#### [About this exercise]
Below are the records; output them exactly from the first line through the line with "RDMA reads while", stopping there.

[Records from a data collection]
(* ===== verification/Prelude.v ===== *)
(** * FAM-Graph: graph analytics on far memory, modelled and verified

    The program keeps the edges of a graph in the memory of a server and the
    vertices in the memory of a client, which fetches adjacency lists by one-sided
    RDMA reads while a graph kernel runs.  This library is a shallow embedding of
    its C++ sources and the theorems that make it correct.  [Prelude] is the root:
    faults and their monad, machine integers, arrays, loops, sums, byte encodings.

    ** How the parts interact

<<
      text edges --Csr--> .idx file            .adj file
                             |                    |
                    VertexTable (client)     ServerFile (server)
                             |                    |  one registered region
        client: ClientRuntime   <-- messages -->   FamServer :server
                ConnectionUtils    (Session)       AbstractServer
                             |
                 KernelCtx: index, frontiers, edge buffers
                             |
      Bfs Kcore ConnectedComponents Mis PagerankDelta
                             |   (EdgeEngine: what kernels rely on)
                 Engine: post, spin, call      EdgeMap (older engine)
                             |                     |
                 PackWindow: batch, coalesce   IntervalBatch
                             |
                 Bitmap  Stats  VertexTable

      Interleaving, Hiding, Workers: racing workers of a round
      BfsConcurrent KcoreConcurrent CcConcurrent MisConcurrent PagerankConcurrent
      EngineConcurrent: racing workers of the engine, and the card
      EngineKernels: the kernels on it
>>

    ** Files and sources

    - [Platform]: build options, oneTBB ([combinable], [parallel_for],
      [parallel_reduce], [enumerable_thread_specific]), the RDMA card, the vertex
      caches, Boost and the operating system, as classes of operations with the
      laws the code relies on, and instances under which everything computes.
    - [StdLib]: what is used of the C++ library: [float] as IEEE binary32, its
      order, representation and decimal notation, and [std::sort]; [Float32]:
      arithmetic of non-negative numbers makes no NaN.
    - [MmapUtil]: src/mmap_util.hpp, include/fam_common.hpp.
    - [VertexTable]: src/vertex_table.hpp, .cpp, src/graph_types.hpp.
    - [Bitmap], [PackWindow], [Engine]: src/bitmap.hpp - the class [Bitmap], the
      packing routines, and the three parallel engines.
    - [IntervalBatch], [EdgeMap]: src/edgemap.hpp.
    - [Stats]: src/stats.hpp.
    - [EdgeEngine]: the interface between engines and kernels, a class whose laws
      the theorems of [Engine] discharge and the kernels are proved against.
    - [Bfs], [Kcore], [ConnectedComponents], [Mis], [PagerankDelta]: the kernels,
      one file of src/ each.
    - [Interleaving]: programs of atomic operations, their interleavings, and the
      rule for machines whose rounds are such programs; [Workers]: [set_bit] as
      atomic operations, and the rule for the workers of one round;
      [BfsConcurrent], [KcoreConcurrent], [CcConcurrent], [MisConcurrent],
      [PagerankConcurrent]: the functions the kernels pass to the engines, as such
      programs.
    - [Hiding]: programs that do the work of other programs;  [EngineConcurrent]: the
      workers of [ccy_for_each_active_batch] and [for_each_range] (src/bitmap.hpp) and
      the card as programs of atomic operations; [EngineKernels]: the functions the
      kernels pass to the engines, reading every edge from the edge buffer, and the
      kernels on these engines.
    - [Csr], [CsrWeighted]: util/edge_list_to_csr.cpp and edge_list_to_decsr.cpp,
      without and with edge weights; [GrTools]: fg2gr, compare_gr, maxd, memusage;
      [ToolMains]: the [main] functions of all of them, on a world of files.
    - [ServerFile]: how src/FAMServer.cpp loads the edge file; [Options]: the
      choices of src/main.cpp and of [run_client]; [CommandLine]: the options of
      src/main.cpp, their types and defaults, and how they are read; [KernelCtx]:
      src/graph_kernel.hpp.
    - [QpTest]: [test_all_qp] and [temporary_test] of src/client_runtime.cpp.
    - [Rdma]: data shared by both sides (include/messages.hpp); [ConnectionUtils]:
      src/connection_utils.cpp; [AbstractServer]: src/AbstractServer.cpp;
      [Numa] and [ClientRuntime]: src/client_runtime.cpp and
      src/communication_runtime.cpp; [FamServer]: src/FAMServer.cpp.
    - [Session]: client, server and network as one transition system; [Protocol]:
      what a session does, abstractly; [Refinement]: the handlers implement the
      protocol; [Sessions]: the consequences.
    - [EndToEnd], [Analyses], [Ranks]: converter, server, context, engine and kernel composed;
      [RacingEndToEnd]: the same with the workers and the card racing.
    - [Witnesses], [ConcurrentWitnesses], [EngineWitnesses], [SessionWitnesses],
      [EdgeMapWitnesses], [ToolWitnesses], [CommandLineWitnesses],
      [ToolMainWitnesses]: the theorems applied to concrete
      inputs, runs that exhibit defects, and schedules of racing workers.

    A definition has the name of the C++ function it translates.  A step of a loop
    is a definition of its own ([..._step]); a class is a record and one definition
    per method; the bodies of [parallel_for] are functions of the worker's number
    and its subrange.

    ** What the theorems show

    - Kernels ([bfs_correct], [kcore_correct], [cc_correct], [mis_correct],
      [pagerank_correct], [mis_stalls]): each ends with the mathematical result -
      distances, the k-core, the least label that reaches a vertex, the greedy
      independent set, rounds of the delta iteration in binary32 - for every
      schedule; [update_atomic_min] and [update_add_atomic_adds] for their
      compare-and-swap loops under interference.
    - Racing workers ([bfs_concurrent], [kcore_concurrent], [cc_concurrent],
      [mis_concurrent], [pagerank_concurrent]): the same results however the atomic
      operations of the workers of a round are interleaved; every interleaving
      ends and none faults.  Each file also shows that a worker that is not
      interrupted does what the sequential kernel does ([run_bfs_push] and its
      like), so the two models are of one function.
    - Racing workers and the card ([ccy_refines], [range_refines]): whatever holds of
      all rounds in which workers apply a function to constant adjacency lists, holds
      of all rounds of the engine, however posts, looks at the buffers, reads of
      edges, operations of the function and deliveries of the card interleave;
      [bfs_on_engine], [kcore_on_engine], [cc_on_engine], [mis_on_engine],
      [pagerank_on_engine]: so the kernels compute the same results there, and leave
      nothing in flight.
    - Engines ([ccy_engine_correct], [range_engine_correct], [edgemap_correct],
      [window_drained_correctly], [workers_isolated], [requests_posted]): the
      client's function sees every adjacency list once, complete, whatever the
      timing of the card; busy-waits end; workers do not interfere.  Packing:
      [pack_window_correct], [cache_pack_window_correct], [next_batch_correct].
    - Sessions ([session_safe], [session_ends]): for every interleaving the kernel
      starts only on an announced region over established connections, the only
      possible faults are two races after the kernel's end, and every session ends;
      [event_loops_agree]: the two event loops are one.
    - Files ([encode_roundtrip], against the grammar [edges_of_text];
      [weighted_encode_correct], [decsr_transposes],
      [make_undirected_symmetric], [index_file_roundtrip], [get_edge_list_correct],
      [out_degrees_correct], [fg2gr_correct], [compare_gr_correct],
      [max_degree_tools_correct]), and the tools as programs ([converter_main_correct],
      [text_to_gr], [fg2gr_main_correct], [compare_gr_main_correct],
      [undirected_converters_agree], [outdir_extension_lost]): which files they read
      and write, what they print and the status they return.
    - Start ([generic_ctx_correct], [default_threads_fail], [main_mode],
      [choose_cache_correct], [do_numa_map_correct]), the command line
      ([options_typed], [main_argv_correct]: every option is read at the type it is
      declared with) and data structures
      ([set_bits_any_order], [frontier_fill_correct],
      [clear_stats_round_conserves], [comm_runtime_worker2_ends]).
    - Composition ([bfs_end_to_end], [kcore_end_to_end], [cc_end_to_end],
      [mis_end_to_end], [pagerank_end_to_end]): from the text of the edges to the
      result of the kernel, in terms of that text; for PageRank also that no rank is
      negative or a NaN, so that the twenty ranks printed are the largest.  The same from
      the text on the racing engine ([bfs_racing_end_to_end], [kcore_racing_end_to_end],
      [cc_racing_end_to_end], [mis_racing_end_to_end], [pagerank_racing_end_to_end]): the
      text's result in every execution of workers and card.

    ** Modelling choices

    - Integers are [Z]; every unsigned operation that can leave its range is
      wrapped with [u32] or [u64].  An access out of bounds, a failing [assert], an
      exception, [rc_die], a division by zero and an endless busy-wait are faults,
      and [Ok] excludes them all.
    - Loops whose number of iterations the code does not fix have fuel.  It is
      either a bound computed from the arguments ([range_fuel], the words in flight
      of [spin], one more than the edges in [edgemap], the length of the input of
      [read_edges]) or an argument of the definition that a theorem bounds from
      below (the rounds of the kernels, the retries of [post_retry], the rounds of
      [comm_runtime_worker2]).  The theorems state that this fuel gives a result.
    - In [Engine], [EdgeMap] and the sequential kernels the workers of one
      [parallel_for] run one after the other, in the order, on the subranges and on the
      threads that a scheduler picks.
    - In the files [..Concurrent] the workers of one round are programs of atomic
      operations on the vertices and the next frontier, which interleave in any
      order, sequentially consistently (the reordering of relaxed operations on
      different locations is not modelled).  What only the worker itself can see is
      part of an adjacent operation.  These files leave the engine out: the active
      vertices are distributed among the workers in any way ([split]).  A weak exchange may
      fail without reason as often as a finite list says; the fuel of the
      compare-and-swap loops is at least the vertices plus these failures for
      labels, which only decrease, and more than the edges plus these failures for
      residuals, where each failure is another worker's success.
    - In [EngineConcurrent] every write of a signature, post, look at the edge buffer,
      read of an edge and update of the statistics is an operation of its own.  The
      requests of a worker's queue pair are served in order, those of different
      workers in any order.  The card is a program too, a finite list of deliveries that
      interleaves with the workers; in addition some word of a worker's requests lands
      whenever that worker has looked for one in vain, so that it needs at most
      [edge_buf_size + 1] looks, the fuel of [spin_c].  How often a post finds its queue
      full is a function of the worker and the number of its posts ([qp_drains]).
    - In [Engine] the card delivers the words of posted requests in order, an arbitrary number
      between any two looks at the memory.  Clock readings are arbitrary.
    - A session is cut at the points where a thread can block; the steps of event
      loops, polling threads, kernel and completion threads and the network
      interleave in any order.  A message is read from the sender's buffer when it
      is delivered.  A connection and a buffer that have been destroyed cannot be
      used.
    - A tool is a function on a world, the files by their paths and the lines printed;
      it reads a file as it is when the stream is opened, and an output stream that could
      not be opened swallows what is written.  [main] catches [Thrown] faults only.
    - Library calls are parameters, with their documented behaviour as laws of the
      classes of [Platform], [Rdma], [Numa] and [Session].

    ** Not modelled

    - src/server_runtime.cpp: commented out but for a copy of [file_mapper];
      util/main.cpp: an earlier copy of the converter that is not built; the tests
      and the build files.
    - The parser of the command line (boost::program_options, a class with the two
      laws the code relies on), replacing extensions of paths (boost::filesystem, a
      class with two laws), logging, progress output and the two functions that print
      the statistics.
    - The deleters of mappings, which only release resources.

    ** Plan

    Every component that is built and keeps state is modelled. *)

From stdpp Require Export prelude list numbers gmap strings.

#### [Solution to this task]
(* ===== verification/Prelude.v ===== *)
(** * FAM-Graph: graph analytics on far memory, modelled and verified

    The program keeps the edges of a graph in the memory of a server and the
    vertices in the memory of a client, which fetches adjacency lists by one-sided
    RDMA reads while a graph kernel runs.  This library is a shallow embedding of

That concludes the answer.